Ingredients:
- 1½ cups all-purpose flour
- 1/3 cup unsweetened cocoa powder
- 1 teaspoon baking powder
- ¼ teaspoon kosher salt
- ½ cup unsalted butter
- ¾ cup granulated sugar
- ½ cup light brown sugar (packed)
- 3 large eggs
- 2 teaspoons vanilla extract
- 1¼ cups confectioners' sugar
Directions
Whisk flour, cocoa, baking powder, and salt in a medium bowl until blended.
In another bowl, beat butter, granulated sugar, and brown sugar with mixer until just blended, about 1 minute. Beat in eggs one at a time, then vanilla. With mixer on low, beat in flour mixture until just incorporated (dough should be very sticky). Chill dough 30 minutes.

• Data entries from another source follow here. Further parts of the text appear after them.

(** * Reproduction scheduler of [dvc/repo/reproduce.py]

    A shallow embedding of the module's four functions
    ([_reproduce_stage], [reproduce], [_reproduce], [_reproduce_stages])
    together with the part of [networkx] they call, and the properties
    of the traversal order, the force cascade and the error paths.

    Layout: Python values and exceptions; the [networkx] graph and its
    depth-first search; the effects of the scheduler; the four functions;
    then the properties, the claims C1 to C10 among them, and their
    instances on a small repository. *)

From Stdlib Require Import ZArith Lia.
From stdpp Require Import base option list gmap strings.

Local Open Scope string_scope.
Local Open Scope list_scope.
Local Open Scope nat_scope.

(** ** Python values, option bags and exceptions *)

(** Graph vertices are the stages' paths relative to the repository root. *)
Abbreviation node := string (only parsing).

(** The values that travel in the [**kwargs] option bag. *)
Inductive pyval : Type :=
| PyNone
| PyBool (b : bool)
| PyInt (z : Z)
| PyStr (s : string).

Global Instance pyval_eq_dec : EqDecision pyval.
Proof. solve_decision. Defined.

(** Python truthiness, as used by [if x:] and [not x]. *)
Definition truthy (v : pyval) : bool :=
  match v with
  | PyNone => false
  | PyBool b => b
  | PyInt z => negb (z =? 0)%Z
  | PyStr s => negb (bool_decide (s = ""))
  end.

(** [d.get(key, False)] on an option bag. *)
Definition kwargs_get (kwargs : gmap string pyval) (key : string) : pyval :=
  default (PyBool false) (kwargs !! key).

(** Instances of Python's [Exception].  [OtherException] stands for
    whatever a collaborator (stage reproduction, persistence, loading,
    graph construction) raises.  Signals that derive from [BaseException]
    only (keyboard interrupt, interpreter exit) are outside the model. *)
Inductive exn : Type :=
| ValueError
| TypeError
| KeyError (key : string)
| ReproductionError (dvc_file_name : string) (cause : exn)
| OtherException (what : string).

Global Instance exn_eq_dec : EqDecision exn.
Proof. solve_decision. Defined.

(** ** Insertion-ordered dictionaries

    [networkx] keeps nodes and adjacency in dictionaries whose iteration
    order is the insertion order; an association list with the newest key
    last carries both the content and that order. *)

Fixpoint dict_get {V : Type} (d : list (node * V)) (k : node) : option V :=
  match d with
  | [] => None
  | (k', v) :: d' => if decide (k' = k) then Some v else dict_get d' k
  end.

(** [d[k] = v]: overwrite in place, or append a new key. *)
Fixpoint dict_set {V : Type} (d : list (node * V)) (k : node) (v : V)
  : list (node * V) :=
  match d with
  | [] => [(k, v)]
  | (k', v') :: d' =>
      if decide (k' = k) then (k', v) :: d' else (k', v') :: dict_set d' k v
  end.

Definition dict_keys {V : Type} (d : list (node * V)) : list node := d.*1.

(** Adjacency: every node maps to its neighbours, in insertion order. *)
Abbreviation adjacency := (list (node * list node)) (only parsing).

(** Adding a neighbour to an inner adjacency dictionary. *)
Definition nbr_add (v : node) (nbrs : list node) : list node :=
  if decide (v ∈ nbrs) then nbrs else nbrs ++ [v].

(** ** [networkx.DiGraph]

    [_node] holds each node's ["stage"] attribute when it has one,
    [_succ] the outgoing and [_pred] the incoming adjacency. *)
Record DiGraph (A : Type) : Type := mkDiGraph {
  _node : list (node * option A);
  _succ : adjacency;
  _pred : adjacency;
}.
Arguments mkDiGraph {A} _ _ _.
Arguments _node {A} _.
Arguments _succ {A} _.
Arguments _pred {A} _.

Section Graph.
Context {A : Type}.

Definition empty_graph : DiGraph A := mkDiGraph [] [] [].

(** [G.add_node(n, **attr)] *)
Definition add_node (n : node) (attr : option A) (G : DiGraph A) : DiGraph A :=
  match dict_get (_succ G) n with
  | None =>
      mkDiGraph (_node G ++ [(n, attr)]) (_succ G ++ [(n, [])])
                (_pred G ++ [(n, [])])
  | Some _ =>
      match attr with
      | Some a => mkDiGraph (dict_set (_node G) n (Some a)) (_succ G) (_pred G)
      | None => G
      end
  end.

(** [G.add_edge(u, v)] *)
Definition add_edge (u v : node) (G : DiGraph A) : DiGraph A :=
  let G1 := match dict_get (_succ G) u with
            | None => add_node u None G | Some _ => G end in
  let G2 := match dict_get (_succ G1) v with
            | None => add_node v None G1 | Some _ => G1 end in
  mkDiGraph (_node G2)
    (dict_set (_succ G2) u (nbr_add v (default [] (dict_get (_succ G2) u))))
    (dict_set (_pred G2) v (nbr_add u (default [] (dict_get (_pred G2) v)))).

Heat oven to 350° F. Line several cookie sheets with parchment or nonstick liners.
Sift confectioners' sugar onto a large plate. Put about 8 heaping teaspoons of dough onto the plate. Roll each clump in sugar to lightly coat, then shape into a ball; re-roll balls in sugar until heavily coated. Repeat with remaining dough. Place balls 2 inches apart on prepared cookie sheets.
Bake one sheet at a time for 11 minutes or until tops are cracked and cookies are just set around edges but still soft in the middle.